To my mind, an attractive and exciting new product ideal for bus rapid transit type schemes.
Scania Citywide CNG
Alone among the candidates, the Scania entry was a 12m long two axle bus, built to an Italian high standee capacity specification though currently working as a demonstration bus out of Sweden. The new Citywide model with its aluminium body is the next step on from the OmniCity, which is not being offered in the UK as the company has decided to concentrate on promoting chassis with local bodywork rather than its in house products for bus applications. Scania has already supplied Euro6 standard CNG buses in the UK in conjunction with ADL.
Wide aisles, but closely spaced seats, a number of them of one and a half seat width, all trimmed in dark colours with unpainted metal stanchions did not make the most of an interior that also suffered from exposed screwheads, an oddly located fuel tank and the absence of a rear window, though the side windows are particularly deep.
Scania is enthusiastic about biofuels and it offers specially developed engines capable of running on three of them: bio-diesel, biogas or bio-ethanol. Entered was a CNG/Biogas bus powered by the Scania OC09-101 280hp (206kW), 9.0-litre engine which develops 1,350Nm at 1,000-1,400rpm. In the past lean burn technology was used but this is not an option at Euro6 because it would be impossible to achieve the NOx levels, so the company has changed to using stochiometric combustion to give diesel like performance. The engine uses EGR in order to keep fuel consumption down by avoiding pressure loss over the butterfly valve and thereby increasing efficiency.
The fuel is stored in roof mounted 1280-litre tanks at 200bar though artics have a larger 1755-litre capacity. If necessary a lower profile tank arrangement can be supplied. Scania told us that, as demonstrated, they guaranteed a range of 500km in type 1 traffic, or 700km in type 2 traffic. This represents a 6% increase in range over the Euro5 engine.

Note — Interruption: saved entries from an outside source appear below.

(** X11.  A [ResultVal<T>] built from a [ResultRange] is in the failure
    state and its [Code()] is the range's [Result(M, lo)]; that code is
    [ResultSuccess] exactly when [M] is 0 modulo 512 and [lo] is 0
    modulo 8192, as for a range of [ErrorModule::Common] that starts
    at 0. *)
Theorem ResultVal_of_range_code (M lo hi : Z) :
  Failed (ResultVal_of_range (T := T) (ResultRange_of M lo hi)) = true
  /\ Succeeded (ResultVal_of_range (T := T) (ResultRange_of M lo hi)) = false
  /\ Code (ResultVal_of_range (T := T) (ResultRange_of M lo hi)) = Result_of_fields M lo
  /\ (Code (ResultVal_of_range (T := T) (ResultRange_of M lo hi)) = ResultSuccess
      <-> M mod 2 ^ 9 = 0 /\ lo mod 2 ^ 13 = 0)
  /\ (forall hi', Code (ResultVal_of_range (T := T)
                          (ResultRange_of ErrorModule.Common 0 hi')) = ResultSuccess).
Proof.
  split; [reflexivity|]. split; [reflexivity|]. split; [reflexivity|].
  split; [|reflexivity].
  unfold ResultVal_of_range, Code, ResultRange_to_Result, ResultRange_of.
  cbn [expected code].
  rewrite (Result_eta (Result_of_fields M lo)), raw_of_fields_sum.
  pose proof (Z.mod_pos_bound M (2 ^ 9) ltac:(lia)).
  pose proof (Z.mod_pos_bound lo (2 ^ 13) ltac:(lia)).
  unfold ResultSuccess. split.
  - intros H1. apply (f_equal raw) in H1. cbn [raw] in H1.
    change (2 ^ 9) with 512 in *. change (2 ^ 13) with 8192 in *. lia.
  - intros [-> ->]. reflexivity.
Qed.

(** X12.  The accessors of a [ResultVal<T>] agree with one another in
    every state: [Failed()] is the negation of [Succeeded()] and of the
    conversion to [bool]; [Unwrap()] yields a value exactly when
    [Succeeded()], and then [Code()] is [ResultSuccess] and [ValueOr]
    gives that value; otherwise [Unwrap()] fails its assertion and
    [ValueOr] gives the fallback; and a failing [Code()] implies
    [Failed()]. *)
Theorem ResultVal_accessors_coherent (rv : ResultVal T) (fallback : T) :
  Failed rv = negb (Succeeded rv)
  /\ to_bool rv = Succeeded rv
  /\ (Succeeded rv = true ->
      exists v, Unwrap rv = Ok v /\ ValueOr rv fallback = v
                /\ Code rv = ResultSuccess /\ rv = ResultVal_of_value v)
  /\ (Failed rv = true ->
      Unwrap rv = AssertionFailure "Tried to Unwrap empty ResultVal"
      /\ ValueOr rv fallback = fallback
      /\ rv = ResultVal_of_code (Code rv))
  /\ (IsFailure (Code rv) = true -> Failed rv = true).
Proof.
  destruct rv as [[v | e]]; cbn.
  - split; [reflexivity|]. split; [reflexivity|]. split.
    + intros _. exists v. repeat split.
    + split; [discriminate | discriminate].
  - split; [reflexivity|]. split; [reflexivity|]. split.
    + discriminate.
    + split; [intros _; repeat split | reflexivity].
Qed.

End ResultValFacts.

Lemma ResultVal_of_range_code_witness :
  Code (ResultVal_of_range (T := nat) (ResultRange_of 512 8192 9999)) = ResultSuccess.
Proof.
  apply (proj1 (proj2 (proj2 (proj2 (ResultVal_of_range_code (T := nat) 512 8192 9999))))).
  split; reflexivity.
Defined.

Lemma ResultVal_accessors_coherent_witness :
  exists v, Unwrap (ResultVal_of_value 7%nat) = Ok v
            /\ ValueOr (ResultVal_of_value 7%nat) 0%nat = v
            /\ Code (ResultVal_of_value 7%nat) = ResultSuccess
            /\ ResultVal_of_value 7%nat = ResultVal_of_value v.
Proof.
  apply (proj1 (proj2 (proj2 (ResultVal_accessors_coherent
                                (ResultVal_of_value 7%nat) 0%nat)))).
  reflexivity.
Defined.

(** * Further properties of the macros *)

Section MacroFacts.

(** X13.  [R_UNLESS(expr, res)] returns [res] exactly when [expr] is
    false, whatever [res] is, and goes on otherwise; [R_SUCCEED_IF(expr)]
    returns [ResultSuccess] exactly when [expr] is true and goes on
    otherwise; both store what they return in the current result
    reference, as [R_SUCCEED()] does. *)
Theorem R_UNLESS_R_SUCCEED_IF (expr : bool) (res : Result) (k : statements)
    (sc : scope) (fr : frame) :
  exec_block (R_UNLESS expr res k) sc fr
  = (if expr then exec_block k sc fr
     else (Returned res, leave sc (update (current sc) res fr)))
  /\ exec_block (R_SUCCEED_IF expr k) sc fr
     = (if expr
        then (Returned ResultSuccess, leave sc (update (current sc) ResultSuccess fr))
        else exec_block k sc fr)
  /\ exec_block (R_SUCCEED_IF expr k) sc fr
     = (if expr then exec_block (R_SUCCEED k) sc fr else exec_block k sc fr)
  /\ exec_block (R_UNLESS expr res k) sc fr
     = (if expr then exec_block k sc fr else exec_block (R_THROW res k) sc fr).
Proof.
  destruct expr; repeat split.
Qed.

(** X14.  [R_TRY] and [CASCADE_CODE] leave a function in the same way
    and are the same statement in a function that has declared no
    result reference; they differ under a declared one, where on a
    failure [R_TRY] stores the returned code in the referenced local and
    [CASCADE_CODE] leaves the locals untouched. *)
Theorem R_TRY_CASCADE_CODE (res : Result) (k : statements) (sc : scope) (fr : frame) :
  fst (exec_block (R_TRY res k) sc fr) = fst (exec_block (CASCADE_CODE res k) sc fr)
  /\ (current sc = GlobalConst ->
      exec_block (R_TRY res k) sc fr = exec_block (CASCADE_CODE res k) sc fr)
  /\ (IsSuccess res = true ->
      exec_block (R_TRY res k) sc fr = exec_block (CASCADE_CODE res k) sc fr)
  /\ (forall cell, current sc = Ref cell -> IsFailure res = true ->
        store (snd (exec_block (R_TRY res k) sc fr)) = write cell res (store fr)
        /\ store (snd (exec_block (CASCADE_CODE res k) sc fr)) = store fr).
Proof.
  unfold exec_block, R_TRY, CASCADE_CODE, R_FAILED, IsError.
  change (negb (IsSuccess res)) with (IsFailure res).
  unfold IsFailure.
  destruct (IsSuccess res) eqn:Hs; cbn [negb exec R_THROW R_RETURN enter].
  - split; [reflexivity|]. split; [reflexivity|]. split; [reflexivity|].
    intros cell _ H. discriminate H.
  - rewrite !leave_enter. change (current (enter (enter sc))) with (current sc).
    cbn [fst snd].
    split; [reflexivity|]. split; [|split].
    + intros ->. reflexivity.
    + discriminate.
    + intros cell Hc _. rewrite !store_leave, Hc. split; reflexivity.
Qed.

Lemma R_TRY_CASCADE_CODE_witness :
  exec_block (R_TRY (Result_of_fields ErrorModule.FS 42) End)
    (Build_scope GlobalConst false []) (Build_frame [] [])
  = exec_block (CASCADE_CODE (Result_of_fields ErrorModule.FS 42) End)
      (Build_scope GlobalConst false []) (Build_frame [] [])
  /\ store (snd (exec_block (R_TRY (Result_of_fields ErrorModule.FS 42) End)
                   (Build_scope (Ref 0) true []) (Build_frame [ResultSuccess] [])))
     = write 0 (Result_of_fields ErrorModule.FS 42) [ResultSuccess].
Proof.
  split.
  - apply (proj1 (proj2 (R_TRY_CASCADE_CODE (Result_of_fields ErrorModule.FS 42) End
                           (Build_scope GlobalConst false []) (Build_frame [] [])))).
    reflexivity.
  - apply (proj2 (proj2 (proj2 (R_TRY_CASCADE_CODE (Result_of_fields ErrorModule.FS 42)
                                  End (Build_scope (Ref 0) true [])
                                  (Build_frame [ResultSuccess] [])))) 0%nat);
      reflexivity.
Defined.

Lemma filter_exit_among_pair (f g : action) (evs : list event) :
  filter (exit_of f) evs = [] ->
  filter (exit_of g) evs = [] ->
  filter (exit_among [f; g]) evs = [].
Proof.
  induction evs as [| e evs IH]; cbn [filter]; [reflexivity|].
  unfold exit_among at 1. cbn [existsb].
  destruct (exit_of f e); [discriminate|].
  destruct (exit_of g e); [discriminate|].
  cbn. exact IH.
Qed.

(** X15.  A failure guard and a success guard registered one after the
    other in one block ([ON_RESULT_FAILURE] then [ON_RESULT_SUCCESS_2])
    are bound to the same [Result] local.  When the block is left by an
    [R_RETURN] / [R_THROW] executed while the current result reference
    is that of the two guards (not under an [ON_RESULT_FAILURE] /
    [ON_RESULT_SUCCESS] of a nested block), they are destroyed in
    reverse order of registration, both see the returned [Result], and
    exactly one of the two closures is called. *)
Theorem guard_pair_exactly_one (f g : action) (k : statements)
    (sc : scope) (fr : frame) (r : Result) (fr' : frame) :
  f <> g ->
  declared_here sc = false ->
  registers f k = false ->
  registers g k = false ->
  Forall (fun g0 => m_f g0 <> f) (guards sc) ->
  Forall (fun g0 => m_f g0 <> g) (guards sc) ->
  exec_block (ON_RESULT_FAILURE f (ON_RESULT_SUCCESS_2 g k)) sc fr = (Returned r, fr') ->
  return_reference (ON_RESULT_FAILURE f (ON_RESULT_SUCCESS_2 g k)) sc fr
  = Some (Ref (next_reference sc fr)) ->
  exists evs,
    trace fr' = trace fr ++ evs
    /\ filter (exit_among [f; g]) evs
       = [GuardExit (Build_ScopedResultGuard EvaluateResultSuccess
                       (next_reference sc fr) g) r (IsSuccess r);
          GuardExit (Build_ScopedResultGuard EvaluateResultFailure
                       (next_reference sc fr) f) r (IsFailure r)]
    /\ xorb (IsSuccess r) (IsFailure r) = true.
Proof.
  intros Hfg Hdecl Hregf Hregg Holdf Holdg.
  unfold exec_block, ON_RESULT_FAILURE, ON_RESULT_FAILURE_2, ON_RESULT_SUCCESS_2.
  cbn [exec return_reference]. rewrite Hdecl. unfold declare.
  fold (next_reference sc fr).
  set (bound := next_reference sc fr).
  set (st1 := store fr ++ _).
  cbn [current declared_here guards].
  set (gf := Build_ScopedResultGuard EvaluateResultFailure bound f).
  set (gg := Build_ScopedResultGuard EvaluateResultSuccess bound g).
  destruct (exec k _ _) as [[fl0 sc'] frk] eqn:Hex.
  intros Heq Href. injection Heq as -> <-.
  pose proof Hex as Hexf. pose proof Hex as Hexg.
  eapply (exec_other_closures f k) in Hexf; [|assumption].
  eapply (exec_other_closures g k) in Hexg; [|assumption].
  destruct Hexf as ((gs & Hg & Hallf) & (evs & Ht & Hff)).
  destruct Hexg as ((gs' & Hg' & Hallg) & (evs' & Ht' & Hfg')).
  cbn [guards store trace] in Hg, Hg', Ht, Ht'.
  assert (gs' = gs) by (rewrite Hg in Hg'; now apply app_inv_tail in Hg'). subst gs'.
  assert (evs' = evs) by (rewrite Ht in Ht'; now apply app_inv_head in Ht'). subst evs'.
  assert (Hread : read bound (store frk) = r).
  { eapply (exec_return_reference bound k); [exact Hex | exact Href |].
    cbn [store]. unfold st1. rewrite length_app. cbn.
    unfold bound, next_reference. destruct (current sc); lia. }
  exists (evs ++ exits (store frk) (guards sc')).
  split; [|split].
  - rewrite trace_leave, Ht, <- app_assoc. reflexivity.
  - rewrite filter_app, (filter_exit_among_pair f g evs Hff Hfg'), Hg.
    change (gg :: gf :: guards sc) with ([gg; gf] ++ guards sc).
    rewrite !exits_app, !filter_app.
    rewrite (filter_exit_among_pair f g (exits (store frk) gs))
      by (apply filter_exits_other; assumption).
    rewrite (filter_exit_among_pair f g (exits (store frk) (guards sc)))
      by (apply filter_exits_other; assumption).
    rewrite app_nil_r. cbn [app exits map filter].
    unfold exit_among. cbn [existsb exit_of m_f gg gf m_ref EvaluateResult].
    rewrite !String.eqb_refl, orb_true_r. cbn [orb]. rewrite Hread. reflexivity.
  - unfold IsFailure. now destruct (IsSuccess r).
Qed.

In initial purchase cost terms the CNG powered bus is 10-15% higher in price than a standard diesel, though the claim is that it will be more competitive in terms of total overall price. The cost between Scania’s CNG and diesel options is narrowing because while diesel versions have gone up by around €6,000 (£4,771) with Euro6, CNG prices have stayed at Euro5 levels. Scania claim that the total cost of ownership at Euro6 is 11% lower than at Euro5. They further believe that, politically, CNG is unlikely to increase in cost compared with diesel. It is always difficult to give an exact price for a bus because the specification varies from market to market but we were told that a standard 12m vehicle would cost in the €230-250,000 (£183,000-199,000) range.
Scania are not offering an LNG fuelled version though the engine is capable of being produced in a format that would take it.
On the Road
Despite the gas engine, the level of noise in the interior felt relatively high, with sound coming from the driveline, despite the inexplicable presence of a carpet down the aisle.
Drivers liked the driver’s view, the dash layout and most liked the cab itself along with the fact that the hill hold was fully automatic (a feature only the Iveco shared) though there was some criticism of the mirrors, one of which obscured another mirror. The engine was smooth and diesel like, providing the revs were kept up, but the ride at the front was relatively harsh.
The BusEuroTest is a unique event in the calendar as it represents one of very few opportunities for direct comparison of different buses on the road in the same conditions. Conducted in a relaxed professional manner, it also gives the manufacturers a rare opportunity to experience their competitor’s products at first hand.
The winner of the International Bus of the Year 2015 title will be announced on 23 August and the prize will be presented at the IAA exhibition in Hanover the following month.